Jean-Roch Boivin in his apartment during a September interview with Radio-Canada. (Radio-Canada)

Osman says he’s refused to leave his apartment in Boivin’s honour. A film of dust that’s made its way from the heavy construction through cracks in the walls covers nearly every surface, even in the closet. A bunch of clothes and belongings are stored in a suitcase under his bed to protect them. Osman is still weighing his options now that his friend is gone. 

Living there has been frightening, he said. He worries about the structure holding up his apartment now that so much of the building — built around 1885 — has been torn apart. The cold seeps in so easily. 

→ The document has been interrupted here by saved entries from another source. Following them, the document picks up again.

Lemma sub_loop_words_ok hit acc cur s :
  (hit = true <-> cur = []) -> Forall (fun w => w <> []) acc ->
  match sub_loop hit acc cur s with
  | Ok ws => (s = [] -> cur <> []) -> (s <> [] -> last s <> Some 32) -> Forall (fun w => w <> []) ws
  | Err e => e <> EFuel
  | Panic => False
  end.
Proof.
  revert hit acc cur. induction s as [|c s IH]; intros hit acc cur Hc F.
  - cbn. intros H _. apply Forall_app. split; [done|]. constructor; [auto|done].
  - cbn [sub_loop]. unfold fieldsDelimiter. destruct (c =? 32) eqn:E.
    + apply Z.eqb_eq in E as ->. destruct hit; [done|].
      specialize (IH true (acc ++ [cur]) [] ltac:(done)). destruct (sub_loop true (acc ++ [cur]) [] s) as [ws|e|].
      * intros _ H. apply IH; [apply Forall_app; split; [done|]; constructor; [|done]; intros ->; by destruct Hc as [_ Hc]; specialize (Hc eq_refl)| |].
        -- intros ->. by specialize (H ltac:(done)).
        -- intros Hs. specialize (H ltac:(done)). destruct s; [done|]. exact H.
      * apply IH. apply Forall_app. split; [done|]. constructor; [|done]. intros ->. by destruct Hc as [_ Hc]; specialize (Hc eq_refl).
      * apply IH. apply Forall_app. split; [done|]. constructor; [|done]. intros ->. by destruct Hc as [_ Hc]; specialize (Hc eq_refl).
    + specialize (IH false acc (cur ++ [c]) ltac:(split; [done|by destruct cur]) F).
      destruct (sub_loop false acc (cur ++ [c]) s) as [ws|e|]; [|done..]. intros _ H. apply IH; [by destruct cur|].
      intros Hs. specialize (H ltac:(done)). destruct s; [done|]. exact H.
Qed.
Lemma reads_app (R1 R2 : Session -> Prop) i j k p1 p2 f g :
  reads R1 i j p1 f -> reads R2 j k p2 g -> (forall rest, R2 rest -> R1 (p2 ++ rest)) -> reads R2 i k (p1 ++ p2) (fun m => g (f m)).
Proof.
  intros H1 H2 HR pre rest d mm Hr Ha. rewrite <- app_assoc in Ha.
  destruct (H1 pre (p2 ++ rest) d mm (HR rest Hr) Ha) as (d1 & n1 & L1 & A1 & E1).
  rewrite app_assoc in A1. destruct (H2 (pre ++ p1) rest d1 (f mm) Hr A1) as (d2 & n2 & L2 & A2 & E2).
  exists d2, (n1 + n2)%nat. rewrite length_app. split; [lia|]. split; [rewrite <- !app_assoc in A2; rewrite <- !app_assoc; exact A2|].
  intros fuel. by rewrite <- Nat.add_assoc, E1, E2.
Qed.

Lemma reads_line i l f :
  orderingSession !! i = Some (lType l) -> field sectionSession l id f ->
  lType l <> TypeTiming -> lType l <> TypeMediaDescription ->
  reads anything i (if isZeroOrMore (lType l) then i else i + 1) [l] f.
Proof.
  intros Hi Hf Ht Hm pre rest d mm _ Ha. pose proof (at_lookup _ _ _ _ _ _ _ Ha) as Hl. pose proof Ha as (_ & _ & Es & Ek).
  exists (counted (read l d)), 1%nat. split; [done|]. split.
  - rewrite length_app. by apply at_counted.
  - intros fuel. cbn [Nat.add]. rewrite (session_turn _ _ _ l Hl). rewrite Es, (expected_ordering sectionSession i) by done. cbv zeta.
    rewrite (proj2 (Z.eqb_neq _ _) Ht), (proj2 (Z.eqb_neq _ _) Hm). destruct (counted_line l d) as (C1 & C2 & C3 & C4).
    erewrite bind_ok; [done|]. rewrite (Hf (counted (read l d)) mm) by congruence. unfold id. by rewrite with_media_id.
Qed.
(** * Package static: the file server *)

Lemma last_byte_app_slash s :
  fileserver.last_byte (s +:+ "/") = Some "/"%char.
Proof.
  induction s as [|c s IH]; [reflexivity|].
  change (String c s +:+ "/") with (String c (s +:+ "/")).
  cbn [fileserver.last_byte]. rewrite IH.
  destruct s; reflexivity.
Qed.

Lemma last_byte_None s : fileserver.last_byte s = None -> s = EmptyString.
Proof.
  induction s as [|c s IH]; [reflexivity|].
  cbn [fileserver.last_byte]. destruct s as [|c' s]; [discriminate|].
  intros H. discriminate (IH H).
Qed.

Lemma Get_slash routes pattern h :
  fileserver.begins_with_slash pattern = true ->
  fileserver.Get routes pattern h = Some (routes ++ [fileserver.mkRoute pattern h])%list.
Proof. intros H. unfold fileserver.Get. now rewrite H. Qed.

Lemma Get_no_slash routes pattern h :
  fileserver.begins_with_slash pattern = false -> fileserver.Get routes pattern h = None.
Proof. intros H. unfold fileserver.Get. now rewrite H. Qed.

Lemma begins_with_slash_app public rest :
  public <> EmptyString ->
  fileserver.begins_with_slash (public +:+ rest) = fileserver.begins_with_slash public.
Proof. destruct public as [|c public]; [now intros []|]. reflexivity. Qed.
Lemma declaration_of_trimmed line d :
  declaration_of line = Some d →
  match d with
  | DeviceName _ device_name => trimmed device_name = true
  | Channel _ _ desc => descriptor_trimmed desc
  end.
Proof.
  unfold declaration_of. destruct (is_metadata_line line); [|done].
  destruct (_ ≫= PyInt.int) as [i|]; [|done].
  destruct (_ ≫= PyInt.int) as [c|]; [|done].
  destruct (_ !! 3%nat) as [p3|]; [|done].
  destruct (c =? 0)%Z; intros [= <-].
  - apply strip_trimmed.
  - split; simpl; [apply strip_trimmed|].
    destruct (_ !! 4%nat); simpl; [apply strip_trimmed | done].
Qed.

(** X10. After parsing any input, no name held by the parser object starts
    or ends with white space: not a device name, as a key of [devices] or as
    a value of the registry, and not the name or the unit of a channel
    descriptor. *)
Theorem names_are_trimmed (log_data : string) :
  names_trimmed (final (run log_data)).
Proof.
  apply (run_invariant names_trimmed).
  - split; apply map_Forall_empty.
  - intros line d self Hd Hw [Hdevs Hreg].
    apply declaration_of_trimmed in Hd.
    destruct d as [device_id n|device_id channel_id desc]; simpl.
    + split; simpl.
      * destruct (devices self !! n); [done|].
        apply map_Forall_insert_2; [|done].
        split; [done|apply map_Forall_empty].
      * by apply map_Forall_insert_2.
    + destruct (resolve_device self device_id) as [n|]; [|done].
      destruct (devices self !! n) as [dev|] eqn:Hdev; [|done].
      split; [|done]. simpl. destruct (Hdevs _ _ Hdev) as [Hn Hch].
      apply map_Forall_insert_2; [|done].
      split; [done|]. simpl. by apply map_Forall_insert_2.
  - intros self self' (_ & Hreg & Hdev) [Hdevs Hnames]. split.
    + intros name dev' Hdev'. specialize (Hdev name). rewrite Hdev' in Hdev.
      destruct (devices self !! name) as [dev|] eqn:Hd; [|done].
      destruct Hdev as [-> _]. exact (Hdevs _ _ Hd).
    + by rewrite Hreg.
Qed.

End RunInvariants.

(** A sample for channel 0 of a declared device is not stored. *)
Lemma channel_zero_is_never_a_channel_witness :
  let log_data := unlines (mhb_header ++ ["1000;7;0;0;2;12345"]) in
  let dev := {| channels := {[15%Z := {| ch_name := "Altitude";
                                        ch_unit := Some "m" |}]};
                data := {[15%Z := []]} |} in
  raised (run log_data) = None
  ∧ devices (final (run log_data)) !! "MHB" = Some dev
  ∧ channels dev !! 0%Z = None ∧ data dev !! 0%Z = None.
Proof.
  intros log_data dev.
  assert (devices (final (run log_data)) !! "MHB" = Some dev) as Hdev
    by (vm_compute; reflexivity).
  split; [vm_compute; reflexivity|]. split; [exact Hdev|].
  exact (channel_zero_is_never_a_channel log_data "MHB" dev Hdev).
Defined.

(** A device-name line with a blank name, then a channel line and a data
    line for the same device id. *)
Lemma unnamed_device_stays_empty_witness :
  let log_data :=
    unlines ["000000000;7;0; "; "000000000;7;15;Altitude;m";
             "1000;7;15;0;2;12345"] in
  raised (run log_data) = None
  ∧ device_id_to_name (final (run log_data)) !! 7%Z = Some ""
  ∧ is_Some (devices (final (run log_data)) !! "")
  ∧ unnamed_device_empty (final (run log_data)).
Proof.
  intros log_data.
  split; [vm_compute; reflexivity|]. split; [vm_compute; reflexivity|].
  split; [vm_compute; by eexists|].
  exact (unnamed_device_stays_empty log_data).
Defined.

(** Names and a unit written with blanks around them. *)
Lemma names_are_trimmed_witness :
  let log_data :=
    unlines ["000000000;7;0;  MHB  "; "000000000;7;15; Altitude ; m "] in
  (channels <$> devices (final (run log_data)) !! "MHB")
  = Some {[15%Z := {| ch_name := "Altitude"; ch_unit := Some "m" |}]}
  ∧ names_trimmed (final (run log_data)).
Proof.
  intros log_data. split; [vm_compute; reflexivity|].
  exact (names_are_trimmed log_data).
Defined.

(** ** The strides of a data line *)

Section Strides.

Implicit Types self : JetiTelemetryParser.

Lemma elem_of_range_by_4 i stop :
  i ∈ range_by_4 stop ↔ ∃ k, i = (4 * k)%nat ∧ (4 * k < stop)%nat.
Proof.
  unfold range_by_4. rewrite list_elem_of_fmap. setoid_rewrite elem_of_seq.
  split; intros (k & -> & Hk); exists k; (split; [done|]).
  - pose proof (Nat.div_mod_eq (stop + 3) 4).
    pose proof (Nat.mod_upper_bound (stop + 3) 4). lia.
  - pose proof (Nat.div_mod_eq (stop + 3) 4).
    pose proof (Nat.mod_upper_bound (stop + 3) 4). lia.
Qed.

Lemma for_each_ext_in {A} (l : list A) body1 body2 self :
  (∀ x self, x ∈ l → body1 x self = body2 x self) →
  for_each l body1 self = for_each l body2 self.
Proof.
  revert self. induction l as [|x l IH]; intros self Hext; [done|].
  rewrite !for_each_cons, Hext by apply list_elem_of_here.
  destruct (body2 x self); [|done].
  apply IH. intros y self' Hy. apply Hext. by apply list_elem_of_further.
Qed.

(** A stride that reaches past the end of the fields does not decode. *)
Lemma decode_stride_short channel_data i :
  (length channel_data ≤ i + 3)%nat →
  ∃ e, decode_stride channel_data i = inl e.
Proof.
  intros Hlen. unfold decode_stride.
  rewrite (lookup_ge_None_2 channel_data (i + 3)) by done.
  destruct (channel_data !! i) as [c0|]; [|by eexists].
  destruct (PyInt.int c0); [|by eexists].
  destruct (channel_data !! (i + 2)%nat) as [c2|]; [|by eexists].
  destruct (PyInt.int c2); by eexists.
Qed.

Lemma scale_not_IndexError raw_value decimal_places :
  PyFloat.scale raw_value decimal_places ≠ inl IndexError.
Proof.
  unfold PyFloat.scale, PyFloat.pow10, PyFloat.int_truediv,
    PyFloat.float_rtruediv, PyFloat.of_int.
  repeat case_match; congruence.
Qed.
(** C10.  Given a null pointer, each constructor of a reader or a writer
    returns at once: it calls nothing, throws nothing, and the guard it
    makes has a null [m_document] (and, for a writer, [m_locked] false);
    destroying that guard calls nothing either.  And a constructor throws
    exactly when its pointer is not null and the lock call returns
    [false]. *)
Theorem null_document_is_not_locked (timeout : Z) (w : World D) :
  (DocumentReader_new NULL timeout w = (Return DocumentReader_default, w)
   /\ DocumentWriter_new NULL timeout w = (Return DocumentWriter_default, w)
   /\ DocumentReader_relock DocumentReader_default timeout w
      = (Return DocumentReader_default, w)
   /\ DocumentWriter_elevate DocumentReader_default timeout w
      = (Return (mkWriter DocumentAccess_default true false), w))
  /\ (forall w' : World D,
        DocumentReader_dtor DocumentReader_default w' = (Return tt, w')
        /\ DocumentWriter_dtor DocumentWriter_default w' = (Return tt, w')
        /\ DocumentWriter_dtor (mkWriter DocumentAccess_default true false) w'
           = (Return tt, w'))
  /\ (forall document : option addr,
        throws (fst (DocumentReader_new document timeout w))
        <-> lock_fails document w (lock ReadLock timeout))
  /\ (forall copy : DocumentReader,
        throws (fst (DocumentReader_relock copy timeout w))
        <-> lock_fails (m_document copy) w (lock ReadLock timeout))
  /\ (forall document : option addr,
        throws (fst (DocumentWriter_new document timeout w))
        <-> lock_fails document w (lock WriteLock timeout))
  /\ (forall reader : DocumentReader,
        throws (fst (DocumentWriter_elevate reader timeout w))
        <-> lock_fails (m_document reader) w (lockToWrite timeout)).
Proof.
  split; [repeat split|]. split; [intros w'; repeat split|].
  split; [intros; apply DocumentReader_new_throws|].
  split; [intros; apply DocumentReader_relock_throws|].
  split; [intros; apply DocumentWriter_new_throws|].
  intros; apply DocumentWriter_elevate_throws.
Qed.

End Properties.

(** ** Whole scopes, edge cases and what the guards never touch *)

Section Scopes.

Context {D : Type} {Doc : Document D}.

(** *** Framing, step by step *)

Lemma leaves_others_ret {A : Type} (document : option addr) (a : A) :
  leaves_others (D := D) document (ret a).
Proof. now intros w q _. Qed.

Lemma leaves_others_throw {A : Type} (document : option addr) (e : Exception) :
  leaves_others (D := D) (A := A) document (throw e).
Proof. now intros w q _. Qed.

Lemma leaves_others_bind {A B : Type} (document : option addr)
    (m : M D A) (k : A -> M D B) :
  leaves_others document m ->
  (forall a : A, leaves_others document (k a)) ->
  leaves_others document (bind m k).
Proof.
  intros Hm Hk w q Hq. specialize (Hm w q Hq). unfold bind.
  destruct (m w) as [[a| | |] w1]; simpl in *; try exact Hm.
  now rewrite (Hk a w1 q Hq).
Qed.

Lemma leaves_others_call_lock (p : addr) (type : LockType) (timeout : Z) :
  leaves_others (Some p) (call_lock p type timeout).
Proof.
  intros w q Hq. unfold call_lock.
  destruct (heap w !! p) as [d|]; [|reflexivity].
  destruct (lock type timeout d) as [result d']. simpl.
  apply lookup_insert_ne. congruence.
Qed.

“It’s uncomfortable, I can’t rest,” he said. 

Surviving the housing crisis

In a rapidly changing city, the homes of Square Saint-Louis are frozen in time. Most of the Painted Ladies-style buildings lining the park have preserved their original Victorian and Edwardian features — colourful gables, short and ornate wooden doors, painted tiles, parapets and turrets. 

For decades, the area was a popular place for artists and poets, who either wrote in the square or lived around it. A bust of Quebec poet Émile Nelligan stands in its southwest corner. Rents were low and owners kept their properties forever. 

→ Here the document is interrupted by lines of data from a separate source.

(** * coq-config: a shallow embedding of [coq-config.py]

    The script reads a YAML description of an OPAM environment, validates it
    against a fixed Cerberus schema, probes the existing switches and
    repositories, and then shells out to [opam] and [git] to converge on
    the described state.

    The embedding keeps the shape of the script: every Python function is
    a definition of the same name in a small monad that threads the outside
    world, logs what the process prints and which child processes it starts,
    and propagates Python exceptions ([SystemExit] included, since the
    script's bare [except:] clauses catch it too). *)

From Stdlib Require Import List String Ascii Bool ZArith Lia Arith.
Import ListNotations.

Local Open Scope string_scope.
Local Open Scope list_scope.

Set Warnings "-register-all".

(* ================================================================== *)
(** * Python strings *)
(* ================================================================== *)

(** A [str] is modelled by [string]; each character stands for a code point
    below 256.  [isspace] is Python's [str.isspace] on that range. *)
Module PyStr.

Definition isspace (c : ascii) : bool :=
  let n := nat_of_ascii c in
  (((9 <=? n) && (n <=? 13)) || ((28 <=? n) && (n <=? 32))
   || (n =? 133) || (n =? 160))%nat.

But several for-sale signs with million-dollar price tags line the street these days.

The square is a popular hangout spot for people without homes, thanks to its central location in the Plateau-Mont-Royal borough and spacious setting with large centuries-old trees that provide a canopy of shade in the summer.

An arched doorway with speckled greent tiles.
Many of the buildings around Square Saint-Louis feature architecture preserved from the 19th century. (Verity Stevenson/CBC)

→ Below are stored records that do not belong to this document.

(** * A shallow embedding of [src/spark_app.py] (NYC taxi analytics on Spark)

    The program reads a Parquet table, checks that [--attribute] is a column,
    then runs [mode_filter] or [mode_group].  Both call [apply_filters], which
    chains Spark [df.filter] calls, and then aggregate with Spark's [F.min],
    [F.max], [F.avg], [F.stddev] (and [F.count("*")] per group).

    Modelling choices.
    - A table is its column list ([df.columns], with a type tag per column)
      and its rows in order; a row is an association list from column names
      to values, a column absent from a row's list being SQL [null].
    - Attribute values are numbers ([Q], standing for the Parquet doubles) or
      strings.  The repository's [parquet_converter.py] reads the CSV with
      pandas without date parsing, so [tpep_pickup_datetime] is a string
      column.
    - Spark comparisons are three-valued: a comparison involving [null]
      yields [null], and [df.filter] keeps only rows whose predicate is
      [true].
    - The aggregates are the folds of Spark's aggregate buffers: [Min]/[Max]
      skip nulls; [Average] keeps (sum, count); [stddev] is [stddev_samp],
      whose buffer is (n, avg, m2) with the online (Welford) update, and whose
      result is null for n = 0 and for n = 1 (Spark 3 default), else
      sqrt (m2 / (n - 1)).  Sums are exact rationals here; [Double] models
      the double-precision average separately.
    - Column names are resolved as Spark 3 does by default
      ([spark.sql.caseSensitive=false]): [F.col(name)] and [groupBy(name)]
      split the name at dots (backticks quote), and a one-part name
      resolves to the unique column equal to it ignoring case; anything else
      (no such column, several, a nested or star name) is an
      [AnalysisException].  Spark analyses each DataFrame eagerly, so the
      exception is raised when the [filter], [agg] or [orderBy] is built,
      before any write.  The program's own check on [--attribute] is the
      exact, case-sensitive [in df.columns].  A table whose column names
      repeat ignoring case cannot be read by Spark's file sources; the
      theorems that need this say so with [ci_distinct].
    - Console printing is not modelled; the output location written by
      [df.write.mode("overwrite").parquet(path)] is a store from paths to
      contents. *)

From Stdlib Require Import List String Ascii ZArith QArith Qfield Lia.
From Stdlib Require Import Reals Qreals Sorted.
From Stdlib Require Floats.
Import ListNotations.
Open Scope string_scope.

(** ** Data model *)

Inductive ty := TNum | TStr.

Inductive value :=
| VNum (q : Q)
| VStr (s : string).

Definition row := list (string * value).

Record table := mk_table {
  columns : list (string * ty);
  rows : list row
}.

(** [df.columns] *)
Definition df_columns (t : table) : list string := map fst (columns t).

Definition in_columns (c : string) (t : table) : bool :=
  existsb (String.eqb c) (df_columns t).

(** [F.col(c)] evaluated on one row: [None] is SQL [null]. *)
Fixpoint lookup (c : string) (r : row) : option value :=
  match r with
  | [] => None
  | (c', v) :: r' => if String.eqb c c' then Some v else lookup c r'
  end.

Inductive Mode := ModeFilter | ModeGroup.

(** The parsed command line ([parse_args]); [--mode] is restricted to
    [filter] and [group] by argparse's [choices]. *)
Record args := mk_args {
  mode : Mode;
  attribute : string;
  min_value : option Q;
  max_value : option Q;
  start : option string;
  end_ : option string;
  group_by : option string;
  output : option string
}.

(** Python truthiness of an optional string argument ([if args.start:]). *)
Definition truthy (o : option string) : bool :=
  match o with
  | Some s => negb (String.eqb s "")
  | None => false
  end.

(** ** Spark's cast from string to double

    The decimal forms [[+-]digits[.digits]]; anything else casts to [null]
    (Spark's non-ANSI cast).  Exponents, surrounding blanks, [NaN] and
    [Infinity], which Spark's cast also accepts, are not modelled. *)

Definition digit_val (c : ascii) : option Z :=
  let n := nat_of_ascii c in
  if (48 <=? n)%nat && (n <=? 57)%nat then Some (Z.of_nat (n - 48)) else None.

Fixpoint digits (s : string) (acc : Z) (k : nat) : Z * nat * string :=
  match s with
  | String c r =>
      match digit_val c with
      | Some d => digits r (acc * 10 + d)%Z (S k)
      | None => (acc, k, s)
      end
  | EmptyString => (acc, k, s)
  end.

Definition cast_unsigned (s : string) : option Q :=
  let '(ip, ni, r) := digits s 0%Z 0 in
  match r with
  | EmptyString => if (ni =? 0)%nat then None else Some (inject_Z ip)
  | String "." r' =>
      let '(fp, nf, r'') := digits r' 0%Z 0 in
      match r'' with
      | EmptyString =>
          if (ni + nf =? 0)%nat then None
          else Some (inject_Z ip + (fp # Z.to_pos (10 ^ Z.of_nat nf)))%Q
      | _ => None
      end
  | _ => None
  end.

Definition cast_double (s : string) : option Q :=
  match s with
  | String "-" r => option_map Qopp (cast_unsigned r)
  | String "+" r => cast_unsigned r
  | _ => cast_unsigned s
  end.

(** The double a value stands for in [avg]/[stddev], which cast their input. *)
Definition to_double (v : value) : option Q :=
  match v with
  | VNum q => Some q
  | VStr s => cast_double s
  end.

(** ** Spark comparisons and [df.filter] *)

(** [F.col(c) >= F.lit(x)] and [F.col(c) <= F.lit(x)] with a double literal:
    a string column is cast to double. *)
Definition ge_num (v : option value) (x : Q) : option bool :=
  match v with
  | None => None
  | Some w => option_map (fun q => Qle_bool x q) (to_double w)
  end.

Definition le_num (v : option value) (x : Q) : option bool :=
  match v with
  | None => None
  | Some w => option_map (fun q => Qle_bool q x) (to_double w)
  end.

(** The same with a string literal: string against string compares
    lexicographically; a numeric column casts the literal to double. *)
Definition ge_str (v : option value) (x : string) : option bool :=
  match v with
  | None => None
  | Some (VStr s) =>
      Some (match String.compare s x with Lt => false | _ => true end)
  | Some (VNum q) => option_map (fun l => Qle_bool l q) (cast_double x)
  end.

Definition le_str (v : option value) (x : string) : option bool :=
  match v with
  | None => None
  | Some (VStr s) =>
      Some (match String.compare s x with Gt => false | _ => true end)
  | Some (VNum q) => option_map (fun l => Qle_bool q l) (cast_double x)
  end.

(** [df.filter(p)]: keeps, in order, the rows where [p] is [true]. *)
Definition spark_filter (p : row -> option bool) (df : list row) : list row :=
  filter (fun r => match p r with Some true => true | _ => false end) df.

Definition time_col := "tpep_pickup_datetime".

(** ** Spark's resolution of a column name

    [F.col(name)], and the string forms of [F.min], [F.max], [F.avg],
    [F.stddev], [groupBy] and [orderBy] (which PySpark turns into
    [F.col(name)]), build Spark's [Column(name)]: [*] and names ending in
    [.*] are Spark's star, any other name is split into parts by
    [UnresolvedAttribute.parseAttributeName] (dots separate parts, backticks
    quote, a doubled backtick inside quotes is one backtick).  With the
    default [spark.sql.caseSensitive = false], a one-part name resolves to
    the single column equal to it ignoring case; no such column, several of
    them, or more than one part (a field of a nested column: the table's
    columns are flat, and a table read from files has no qualifier) make
    Spark's analysis fail.  A star is taken to fail to resolve as well.
    A character of a [string] stands for a code point below 256, for which
    Java's [equalsIgnoreCase] identifies exactly [A-Z] with [a-z] and
    [U+00C0-U+00DE] (but [U+00D7]) with [U+00E0-U+00FE]. *)

Definition lower_char (c : ascii) : ascii :=
  let n := nat_of_ascii c in
  if ((65 <=? n) && (n <=? 90))%nat || ((192 <=? n) && (n <=? 222) && negb (n =? 215))%nat
  then ascii_of_nat (n + 32) else c.

Fixpoint lower (s : string) : string :=
  match s with
  | EmptyString => EmptyString
  | String c s' => String (lower_char c) (lower s')
  end.

(** Java's [a.equalsIgnoreCase(b)], Spark's case-insensitive resolver. *)
Definition eq_ignore_case (x y : string) : bool := String.eqb (lower x) (lower y).

(** [parseAttributeName], one character at a time: [prev] is the character
    before, [in_bt] whether a backtick is open, [tmp] the current part,
    [parts] the finished ones; [None] is Spark's error (a syntax error, or,
    for a leading dot, the read of [name(i - 1)] before the string). *)
Fixpoint parse_name (s : string) (prev : option ascii) (in_bt : bool)
    (tmp : string) (parts : list string) : option (list string) :=
  match s with
  | EmptyString => if in_bt then None else Some (parts ++ [tmp])%list
  | String c rest =>
      if in_bt then
        if Ascii.eqb c "`" then
          match rest with
          | String "`" rest' => parse_name rest' (Some "`"%char) true (tmp ++ "`") parts
          | String d _ =>
              if Ascii.eqb d "." then parse_name rest (Some c) false tmp parts else None
          | EmptyString => parse_name rest (Some c) false tmp parts
          end
        else parse_name rest (Some c) true (tmp ++ String c "") parts
      else if Ascii.eqb c "`" then
        if String.eqb tmp "" then parse_name rest (Some c) true tmp parts else None
      else if Ascii.eqb c "." then
        match prev, rest with
        | None, _ => None
        | Some _, EmptyString => None
        | Some p, _ =>
            if Ascii.eqb p "." then None
            else parse_name rest (Some c) false "" (parts ++ [tmp])%list
        end
      else parse_name rest (Some c) false (tmp ++ String c "") parts
  end.

Definition parse_attribute_name (name : string) : option (list string) :=
  parse_name name None false "" [].

(** [Column(name)] is a star. *)
Definition is_star (name : string) : bool :=
  String.eqb name "*" ||
  ((2 <=? String.length name)%nat &&
   String.eqb (substring (String.length name - 2) 2 name) ".*").

(** The column [name] resolves to among [cols], if Spark resolves it. *)
Definition resolve (name : string) (cols : list string) : option string :=
  if is_star name then None
  else
    match parse_attribute_name name with
    | Some [n] =>
        match filter (eq_ignore_case n) cols with
        | [c] => Some c
        | _ => None
        end
    | _ => None
    end.

Definition resolves (name : string) (t : table) : bool :=
  match resolve name (df_columns t) with Some _ => true | None => false end.

(** The column [F.col(name)] reads in [t]: the one Spark resolves [name]
    to.  Where [name] does not resolve, Spark's analysis fails and a run
    fails before it reads any row (see [refs_resolve]); the name itself
    stands in there. *)
Definition col_of (t : table) (name : string) : string :=
  match resolve name (df_columns t) with Some c => c | None => name end.

(** The names [apply_filters] hands to [F.col] for [a]. *)
Definition filter_refs (t : table) (a : args) : list string :=
  ((if in_columns time_col t then
      (if truthy (start a) then [time_col] else []) ++
      (if truthy (end_ a) then [time_col] else [])
    else []) ++
   (match min_value a with Some _ => [attribute a] | None => [] end) ++
   (match max_value a with Some _ => [attribute a] | None => [] end))%list.

(** Spark resolves every column [apply_filters] refers to. *)
Definition refs_resolve (t : table) (a : args) : bool :=
  forallb (fun c => resolves c t) (filter_refs t a).

(** The aliases of the aggregate columns of [mode_group]; the grouped
    result's columns are the grouping column followed by these. *)
Definition agg_aliases : list string := ["count"; "min"; "max"; "avg"; "stddev"].

(** No two columns are equal ignoring case.  Spark's file sources refuse to
    read a table whose schema has such duplicates. *)
Fixpoint ci_distinct (cols : list string) : bool :=
  match cols with
  | [] => true
  | c :: cs => negb (existsb (eq_ignore_case c) cs) && ci_distinct cs
  end.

One man walking by 255 looked up at the building’s boarded windows and said, “Ça a changé pas mal, le carré Saint-Louis” (“The square sure has changed”). 

Rising prices for homes and rent and a vacancy rate in free fall have led to the spread of gentrification in Montreal. 

Alain Deschamps, an organizer a the Comité logement du Plateau Mont-Royal, a local housing committee, says his group has been flooded by requests for help and can’t handle all of them. 

“This year in particular is definitely the worst year in living memory,” Deschamps said. 

“There’s a lot more pressure for landlords to try to get people out, to find new tenants who pay more rent. And we see more evictions, more repossessions, more rent increases … vermin, lack of repairs. It’s just nonstop right now.”

Dandurand says the managers of the new building Boivin moved into in early February, on the other hand, were kind. After he struggled for months to find somewhere to live, they offered him a renovated studio with a balcony for just under his $850/month budget. 

Dandurand and and Boivin became friends 41 years ago when he liked one of the books she wrote so much he decided to interview her. They spoke on the phone for about an hour every day until he died. 

“I wasn’t bored one nano-second with him and I hope he felt the same about me,” she said. “It was a strange relationship, but it was  very, very, very solid and we were very close.”

Boivin was brilliant and fiery, she said. He loved life and “was always ready to face its challenges.”

In his youth, he was a victim of homophobic attacks and police raids in the city’s gay bars. “All his life, he had to fight for himself,” Dandurand said. 

An avid reader, Boivin told Dandurand that the Céline book had given him oxygen at the hospital after his heart attack. His second home was the big library down the street, but his little 10-square-metre apartment without internet was like a warm and protective shell.

“Even if it was tiny, it’s where he was happy,” she said.